- Exercise brief -
When you reach the line containing "assert (Hnt : ~" in the entries below, start writing out each line exactly, and stop after the line containing "destruct content as".

- Information shown -
+ + +

(** C3.  On an activated store, a call of [store_memory] with a title that
    is [None] or empty, a kind outside the enumeration, or a content that
    is [None] raises the error of the first check that fails (title, then
    kind, then content), with code missing_required_field or
    invalid_memory_type, and returns the state it was given: no file is
    read or written, nothing is logged, no id or time is drawn. *)
Theorem store_memory_validation s p title memory_type content :
  self_project_id s = Some p ->
  title_missing title \/ kind_invalid memory_type \/ content = None ->
  exists e,
    store_memory title memory_type content s = (Raise (Mem e), s) /\
    (error_code e = "missing_required_field" \/
     error_code e = "invalid_memory_type") /\
    (title_missing title -> e = MissingRequiredFieldError "title") /\
    (~ title_missing title -> kind_invalid memory_type ->
     e = InvalidMemoryTypeError memory_type) /\
    (~ title_missing title -> ~ kind_invalid memory_type ->
     e = MissingRequiredFieldError "content").
Proof.
  intros Hp Hbad. unfold store_memory.
  rewrite (bind_ok _ _ _ _ _ (_ensure_activated_some _ _ Hp)).
  destruct title as [t|]; [destruct (decide (t = "")) as [->|Ht]|].
  - exists (MissingRequiredFieldError "title").
    split_and!; [done | by left | done | | ];
      intros []; by right.
  - rewrite (bind_ok _ _ _ _ _ (validate_required_field_ok _ _ _ Ht)).
    assert (Hnt : ~ title_missing (Some t)) by (intros [|]; congruence).
    destruct memory_type as [k|];
      [destruct (decide (k ∈ ALLOWED_MEMORY_TYPES)) as [Hk|Hk]|].
    + rewrite (bind_ok _ _ _ _ _ (validate_memory_type_ok _ _ Hk)).
      assert (Hnk : ~ kind_invalid (Some k)) by (intros H; by apply (H k)).
      destruct content as [c|]; [by destruct Hbad as [|[|]]|].
      exists (MissingRequiredFieldError "content").
      split_and!; [done | by left | done | done | done].
    + exists (InvalidMemoryTypeError (Some k)).
      rewrite (bind_raise _ _ _ _ _ (validate_memory_type_bad _ _ Hk)).
      split_and!; [done | by right | done | done |].
      intros _ []. by intros ? [= <-].
    + exists (InvalidMemoryTypeError None).
      split_and!; [done | by right | done | done |].
      intros _ []. by intros ?.
  - exists (MissingRequiredFieldError "title").
    split_and!; [done | by left | done | | ];
      intros []; by left.
Qed.

Lemma store_memory_validation_witness :
  exists e,
    store_memory (Some "") (Some "invalid_type") None demo_active
      = (Raise (Mem e), demo_active) /\
    (error_code e = "missing_required_field" \/
     error_code e = "invalid_memory_type") /\
    (title_missing (Some "") -> e = MissingRequiredFieldError "title") /\
    (~ title_missing (Some "") -> kind_invalid (Some "invalid_type") ->
     e = InvalidMemoryTypeError (Some "invalid_type")) /\
    (~ title_missing (Some "") -> ~ kind_invalid (Some "invalid_type") ->
     e = MissingRequiredFieldError "content").
Proof.
  apply (store_memory_validation demo_active
           "00000000-0330-47f0-9403-f94edb1812b1").
  - vm_compute. reflexivity.
  - left. right. reflexivity.
Defined.

(** ** C4: update *)

(** C4.  On an activated store whose backing file can be read:
    if some record carries the id (and the directory can be written),
    [update_memory] succeeds and the collection it leaves in the backing
    file is the old one, in the same order and under the same project id,
    with the first record that carries the id replaced by a record of the
    same id, title, kind and creation time, whose content is the new
    content and whose [updated_at] is the clock reading taken by the call;
    if no record carries the id, it raises [MemoryNotFoundError] and the
    file system is what it was. *)
Theorem update_memory_frame s p memory_id content :
  self_project_id s = Some p -> readable (fs s) ->
  (memory_id ∈ d_id <$> c_memories (current s) -> writable_dir (fs s) ->
   exists l1 m l2 m' s',
     c_memories (current s) = l1 ++ m :: l2 /\
     (memory_id ∉ d_id <$> l1) /\ d_id m = memory_id /\
     update_memory memory_id content s = (Ok tt, s') /\
     backing_file (fs s') =
       Some (Document {| c_project_id := c_project_id (current s);
                         c_memories := l1 ++ m' :: l2 |}) /\
     identity (fs s') = identity (fs s) /\
     d_content m' = content /\
     d_updated_at m' = Some (utc_now s (ticks s)) /\
     d_id m' = d_id m /\ d_title m' = d_title m /\
     d_type m' = d_type m /\ d_created_at m' = d_created_at m) /\
  (memory_id ∉ d_id <$> c_memories (current s) ->
   exists s',
     update_memory memory_id content s
       = (Raise (Mem (MemoryNotFoundError memory_id)), s') /\
     fs s' = fs s).
Proof.
  intros Hp Hr. split.
  - intros Hin [l Hw].
    destruct (split_first_id _ _ Hin) as (l1 & m & l2 & Hc & Hn & Hm).
    exists l1, m, l2, (updated content (utc_now s (ticks s)) m).
    rewrite (update_memory_first _ content _ _ _ _ _ Hp Hr Hc Hn Hm), Hw.
    eexists. split_and!; try done.
    + simpl. unfold persist, backing_file. by rewrite Hw.
    + simpl. unfold persist, identity. by rewrite Hw.
  - intros Hn. eexists.
    by rewrite (update_memory_absent _ content _ _ Hp Hr Hn).
Qed.

Lemma update_memory_frame_witness :
  (exists l1 m l2 m' s',
     c_memories (current demo_two) = l1 ++ m :: l2 /\
     (demo_id2 ∉ d_id <$> l1) /\ d_id m = demo_id2 /\
     update_memory demo_id2 "c2-new" demo_two = (Ok tt, s') /\
     backing_file (fs s') =
       Some (Document {| c_project_id := c_project_id (current demo_two);
                         c_memories := l1 ++ m' :: l2 |}) /\
     identity (fs s') = identity (fs demo_two) /\
     d_content m' = "c2-new" /\
     d_updated_at m' = Some (utc_now demo_two (ticks demo_two)) /\
     d_id m' = d_id m /\ d_title m' = d_title m /\
     d_type m' = d_type m /\ d_created_at m' = d_created_at m) /\
  (exists s',
     update_memory "invalid-uuid" "New content" demo_two
       = (Raise (Mem (MemoryNotFoundError "invalid-uuid")), s') /\
     fs s' = fs demo_two).
Proof.
  assert (Hp : self_project_id demo_two
               = Some "00000000-0330-47f0-9403-f94edb1812b1")
    by (vm_compute; reflexivity).
  assert (Hr : readable (fs demo_two)) by (vm_compute; discriminate).
  split.
  - apply (proj1 (update_memory_frame demo_two _ demo_id2 "c2-new" Hp Hr)).
    + apply (bool_decide_unpack _). vm_compute. exact I.
    + eexists. vm_compute. reflexivity.
  - apply (proj2 (update_memory_frame demo_two _ "invalid-uuid"
                    "New content" Hp Hr)).
    apply (bool_decide_unpack _). vm_compute. exact I.
Defined.

(** ** C5: delete *)

Lemma filter_unique_id (l1 : list mem_dict) m l2 :
  unique_ids (l1 ++ m :: l2) ->
  filter (fun x => d_id x ≠ d_id m) (l1 ++ m :: l2) = l1 ++ l2.
Proof.
  unfold unique_ids. rewrite fmap_app, fmap_cons.
  intros Hnd. apply NoDup_app in Hnd as (_ & H1 & Hnd).
  apply NoDup_cons in Hnd as [H2 _].
  rewrite filter_app, filter_cons, decide_False by (by intros ?).
  rewrite !filter_other_ids; [done | done |].
  intros Hin. apply (H1 _ Hin). left.
Qed.

(** C5.  On an activated store whose backing file can be read:
    if no record carries the id, [delete_memory] raises
    [MemoryNotFoundError] and the file system is what it was; if one does
    (ids being unique, as the data model has them, and the directory
    writable), it succeeds, the collection it leaves is the old one without
    that record, the others in their order, one record shorter, and
    [get_memory] of the id then raises [MemoryNotFoundError]. *)
Theorem delete_memory_removes_one s p memory_id :
  self_project_id s = Some p -> readable (fs s) ->
  (memory_id ∉ d_id <$> c_memories (current s) ->
   exists s',
     delete_memory memory_id s
       = (Raise (Mem (MemoryNotFoundError memory_id)), s') /\
     fs s' = fs s) /\
  (memory_id ∈ d_id <$> c_memories (current s) ->
   unique_ids (c_memories (current s)) -> writable_dir (fs s) ->
   exists l1 m l2 s' s'',
     c_memories (current s) = l1 ++ m :: l2 /\ d_id m = memory_id /\
     delete_memory memory_id s = (Ok tt, s') /\
     backing_file (fs s') =
       Some (Document {| c_project_id := c_project_id (current s);
                         c_memories := l1 ++ l2 |}) /\
     length (c_memories (current s)) = S (length (c_memories (current s'))) /\
     get_memory memory_id s'
       = (Raise (Mem (MemoryNotFoundError memory_id)), s'')).
Proof.
  intros Hp Hr. rewrite (delete_memory_eq _ _ _ Hp Hr). cbv zeta. split.
  - intros Hn. rewrite (filter_other_ids _ _ Hn), decide_True by done.
    by eexists.
  - intros Hin Hu [l Hw].
    destruct (split_first_id _ _ Hin) as (l1 & m & l2 & Hc & _ & Hm).
    rewrite Hc in Hu |- *. subst memory_id.
    rewrite (filter_unique_id _ _ _ Hu), Hw.
    rewrite decide_False by (rewrite !length_app; simpl; lia).
    set (data := {| c_project_id := c_project_id (current s);
                    c_memories := l1 ++ l2 |}).
    set (s' := add_log write_events
                 (with_fs (persist data (fs s))
                    (add_log (read_events (fs s)) s))).
    assert (Hb : backing_file (fs s') = Some (Document data)).
    { subst s'. simpl. unfold persist, backing_file. by rewrite Hw. }
    assert (Hcur : current s' = data) by (unfold current; by rewrite Hb).
    assert (Hp' : self_project_id s' = Some p) by done.
    exists l1, m, l2, s', (add_log (read_events (fs s')) s').
    split_and!; try done.
    + rewrite Hcur. simpl. rewrite !length_app. simpl. lia.
    + rewrite (get_memory_eq _ _ _ Hp'), Hb, Hcur. simpl.
      apply get_loop_absent.
      rewrite <- (filter_unique_id _ _ _ Hu). apply filter_id_absent.
Qed.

+ + +

- Result of the exercise -
    assert (Hnt : ~ title_missing (Some t)) by (intros [|]; congruence).
    destruct memory_type as [k|];
      [destruct (decide (k ∈ ALLOWED_MEMORY_TYPES)) as [Hk|Hk]|].
    + rewrite (bind_ok _ _ _ _ _ (validate_memory_type_ok _ _ Hk)).
      assert (Hnk : ~ kind_invalid (Some k)) by (intros H; by apply (H k)).
      destruct content as [c|]; [by destruct Hbad as [|[|]]|].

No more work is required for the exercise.